La cryptorchidie ou ectopie testiculaire est une anomalie congénitale dans laquelle un ou les deux testicule(s) ne migre(nt) pas en position scrotale. Chez le Chien, la prévalence de la cryptorchidie est de 0,8 % à 10 % [1].

Le ou les testicule(s) est (sont) généralement atrophié(s) et situé(s) en position inguinale, inguino-scrotale ou abdominale.

Dans 80 % des cas, l’affection est unilatérale et le plus souvent à droite.

Les races de petite taille (Yorkshire terrier, Caniche, Chihuahua) sont prédisposées, avec une origine génétique probable.

Un testicule ectopique a 13,6 fois plus de risque de tumoriser et plus de risque de torsion, lors de position abdominale, qu’un testicule sain.

Le traitement le plus efficace est la castration [2].

En cas de position inguinale ou inguino-scrotale, le site chirurgical se situe en regard du testicule, mais en cas de position abdominale, une castration assistée par laparoscopie peut être réalisée.

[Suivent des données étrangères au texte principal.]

(* ===== verification/HeapSpec.v ===== *)
(** * Specification of the kernel heap, and its refinement

    Abstractly the heap is the sequence of the segments that tile it, in address
    order.  [alloc_seg] is first fit, [release] gives a segment back.  [heap_rep]
    relates such a sequence to the memory and static variables of
    src/lib/kmalloc.c; the refinement lemmas show that [kmalloc] and [kfree]
    implement the two operations. *)

From S2P Require Export HeapChain.

Inductive seg := Used (n : Z) | Free (n : Z).
Definition seg_size (g : seg) : Z := match g with Used n | Free n => n end.
Definition is_free (g : seg) : bool := match g with Free _ => true | Used _ => false end.

Fixpoint total (segs : list seg) : Z :=
  match segs with [] => 0 | g :: r => seg_size g + total r end.

(** The free blocks (address, size) and the allocated ones. *)
Fixpoint frees (base : Z) (segs : list seg) : list blk :=
  match segs with
  | [] => []
  | Used n :: r => frees (base + n) r
  | Free n :: r => (base, n) :: frees (base + n) r
  end.
Fixpoint useds (base : Z) (segs : list seg) : list blk :=
  match segs with
  | [] => []
  | Used n :: r => (base, n) :: useds (base + n) r
  | Free n :: r => useds (base + n) r
  end.

(** Every segment can hold a free header once it is released. *)
Definition MIN_BLOCK : Z := 24.
Definition segs_wf (segs : list seg) : Prop := Forall (fun g => MIN_BLOCK <= seg_size g) segs.

(** First fit. *)
Fixpoint alloc_seg (req base : Z) (segs : list seg) : option (Z * list seg) :=
  match segs with
  | [] => None
  | Free n :: r =>
      if req <=? n then Some (base, Used req :: (if n - req =? 0 then [] else [Free (n - req)]) ++ r)
      else '(a, r') ← alloc_seg req (base + n) r; Some (a, Free n :: r')
  | Used n :: r => '(a, r') ← alloc_seg req (base + n) r; Some (a, Used n :: r')
  end.

(** Giving back the segment between [l] and [r]: it merges with a free segment
    that follows it immediately only when no free segment precedes it. *)
Definition release (l : list seg) (n : Z) (r : list seg) : list seg :=
  match existsb is_free l, r with
  | false, Free k :: r' => l ++ Free (n + k) :: r'
  | _, _ => l ++ Free n :: r
  end.

(** The first word of an allocated block holds the size asked for. *)
Definition used_headers (m : mem) (l : list blk) : Prop :=
  Forall (fun '(a, n) => ldn 8 m a = Some (n - 8)) l.

Record heap_layout (base : Z) (segs : list seg) (m : mem) (first : Z) : Prop := {
  hl_wf : segs_wf segs;
  hl_lo : 0 < base;
  hl_hi : base + total segs < 2 ^ 64 - 1;
  hl_valid : valid_range m base (total segs);
  hl_first : first = first_of (frees base segs) 0;
  hl_chain : chain m START_OF_HEAP (frees base segs) END_OF_HEAP;
  hl_used : used_headers m (useds base segs) }.

Definition heap_rep (s : kstate) (segs : list seg) : Prop :=
  heap_layout (heap_start_adr (k_heap s)) segs (k_mem s) (first_free (k_heap s))
  /\ total segs = kheap_size (k_heap s).

(** ** Lemmas on segments *)

Lemma total_app l1 l2 : total (l1 ++ l2) = total l1 + total l2.
Proof. induction l1 as [|g l1 IH]; cbn; lia. Qed.

Lemma frees_app l1 : forall base l2, frees base (l1 ++ l2) = frees base l1 ++ frees (base + total l1) l2.
Proof.
  induction l1 as [|[n|n] l1 IH]; intros base l2; cbn; rewrite ?Z.add_0_r, ?IH, ?Z.add_assoc; done.
Qed.
Lemma useds_app l1 : forall base l2, useds base (l1 ++ l2) = useds base l1 ++ useds (base + total l1) l2.
Proof.
  induction l1 as [|[n|n] l1 IH]; intros base l2; cbn; rewrite ?Z.add_0_r, ?IH, ?Z.add_assoc; done.
Qed.

Lemma segs_wf_app l1 l2 : segs_wf (l1 ++ l2) <-> segs_wf l1 /\ segs_wf l2.
Proof. apply Forall_app. Qed.
Lemma segs_wf_cons g l : segs_wf (g :: l) <-> 24 <= seg_size g /\ segs_wf l.
Proof. unfold segs_wf. rewrite Forall_cons. done. Qed.

Lemma total_nonneg segs : segs_wf segs -> 0 <= total segs.
Proof. induction 1 as [|g l Hg _ IH]; unfold MIN_BLOCK in *; cbn; lia. Qed.

Lemma frees_blocks segs : forall base, segs_wf segs -> blocks base (frees base segs) (base + total segs).
Proof.
  induction segs as [|[n|n] segs IH]; intros base H; cbn; [lia|..];
    apply segs_wf_cons in H as [Hn H]; cbn in Hn; specialize (IH (base + n) H);
    rewrite <- Z.add_assoc in IH.
  - eapply blocks_weaken; [| |exact IH]; lia.
  - split; [lia|]. split; [done|]. exact IH.
Qed.
Lemma useds_blocks segs : forall base, segs_wf segs -> blocks base (useds base segs) (base + total segs).
Proof.
  induction segs as [|[n|n] segs IH]; intros base H; cbn; [lia|..];
    apply segs_wf_cons in H as [Hn H]; cbn in Hn; specialize (IH (base + n) H);
    rewrite <- Z.add_assoc in IH.
  - split; [lia|]. split; [done|]. exact IH.
  - eapply blocks_weaken; [| |exact IH]; lia.
Qed.

(** Allocated and free blocks do not overlap. *)
Lemma used_not_free segs a n b : forall base,
  segs_wf segs -> (a, n) ∈ useds base segs -> a <= b < a + n -> ~ in_blocks (frees base segs) b.
Proof.
  induction segs as [|[k|k] segs IH]; intros base H Hin Hb (x & xs & Hx & Hxb); cbn in *;
    [by apply elem_of_nil in Hin|..]; apply segs_wf_cons in H as [Hk H]; cbn in Hk.
  - apply elem_of_cons in Hin as [[= -> ->]|Hin].
    + apply (blocks_in _ _ _ _ _ (frees_blocks segs _ H)) in Hx. lia.
    + by apply (IH _ H Hin Hb); exists x, xs.
  - apply elem_of_cons in Hx as [[= -> ->]|Hx].
    + apply (blocks_in _ _ _ _ _ (useds_blocks segs _ H)) in Hin. lia.
    + by apply (IH _ H Hin Hb); exists x, xs.
Qed.

Lemma existsb_frees l : forall base, existsb is_free l = false <-> frees base l = [].
Proof.
  induction l as [|[n|n] l IH]; intros base; cbn; [done|apply IH|split; done].
Qed.

(** What first fit does to the sequence. *)
Lemma alloc_seg_spec req segs : forall base a segs',
  alloc_seg req base segs = Some (a, segs') ->
  exists l n r, segs = l ++ Free n :: r /\ a = base + total l /\ req <= n
    /\ segs' = l ++ Used req :: (if n - req =? 0 then [] else [Free (n - req)]) ++ r
    /\ Forall (fun '(_, sz) => sz < req) (frees base l).
Proof.
  induction segs as [|[n|n] segs IH]; intros base a segs' H; cbn in H; [done|..].
  - destruct (alloc_seg req (base + n) segs) as [[a0 r0]|] eqn:E; cbn in H; [|done]. injection H as -> <-.
    destruct (IH _ _ _ E) as (l & k & r & -> & -> & Hk & -> & Hl).
    exists (Used n :: l), k, r. repeat split; [cbn; lia|lia|done].
  - destruct (req <=? n) eqn:C.
    + injection H as <- <-. exists [], n, segs. cbn. repeat split; [lia|lia|done].
    + destruct (alloc_seg req (base + n) segs) as [[a0 r0]|] eqn:E; cbn in H; [|done]. injection H as -> <-.
      destruct (IH _ _ _ E) as (l & k & r & -> & -> & Hk & -> & Hl).
      exists (Free n :: l), k, r. repeat split; [cbn; lia|lia|]. cbn. constructor; [lia|done].
Qed.

Lemma alloc_seg_none req segs : forall base,
  alloc_seg req base segs = None -> Forall (fun '(_, sz) => sz < req) (frees base segs).
Proof.
  induction segs as [|[n|n] segs IH]; intros base H; cbn in *; [constructor|..].
  - apply IH. by destruct (alloc_seg req (base + n) segs) as [[]|].
  - destruct (req <=? n) eqn:C; [done|]. constructor; [lia|].
    apply IH. by destruct (alloc_seg req (base + n) segs) as [[]|].
Qed.

Lemma alloc_seg_total req base segs a segs' :
  alloc_seg req base segs = Some (a, segs') -> total segs' = total segs.
Proof.
  intros H. destruct (alloc_seg_spec _ _ _ _ _ H) as (l & n & r & -> & _ & _ & -> & _).
  rewrite !total_app. cbn. rewrite total_app. destruct (n - req =? 0) eqn:C; cbn; lia.
Qed.

Lemma release_total l n r : total (release l n r) = total (l ++ Used n :: r).
Proof.
  unfold release. destruct (existsb is_free l), r as [|[k|k] r]; rewrite !total_app; cbn; lia.
Qed.

Lemma release_wf l n r : segs_wf (l ++ Used n :: r) -> segs_wf (release l n r).
Proof.
  rewrite segs_wf_app, segs_wf_cons. cbn. intros (Hl & Hn & Hr). unfold release.
  destruct (existsb is_free l), r as [|[k|k] r]; rewrite segs_wf_app, ?segs_wf_cons in *; cbn in *; intuition lia.
Qed.

(** The headers of allocated blocks survive writes outside them. *)
Lemma used_headers_same m m' l (lo hi : Z) (Q : Z -> Prop) :
  blocks lo l hi -> same_on Q m m' -> (forall b, in_blocks l b -> Q b) ->
  used_headers m l -> used_headers m' l.
Proof.
  intros B S HQ H. unfold used_headers in *. rewrite Forall_forall in *.
  intros [a n] Hin. specialize (H _ Hin). cbv beta iota in *.
  rewrite <- H. apply ldn_ext. intros i Hi. apply S, HQ. exists a, n. split; [done|].
  destruct (blocks_in _ _ _ _ _ B Hin). lia.
Qed.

Photo 1 - Position des canules

Photo 1 - Position des canules

Noter, dans ce cas, la présence à gauche d’un testicule inguinal (flèche).

Photo 2

Photo 2

Visualisation laparoscopique du testicule abdominal à droite de la vessie.

Photo 3

Photo 3

Préhension du testicule par une pince de Babcock.

Photo 4

Photo 4

Extraction du testicule au niveau du site d’insertion du canal instrumental.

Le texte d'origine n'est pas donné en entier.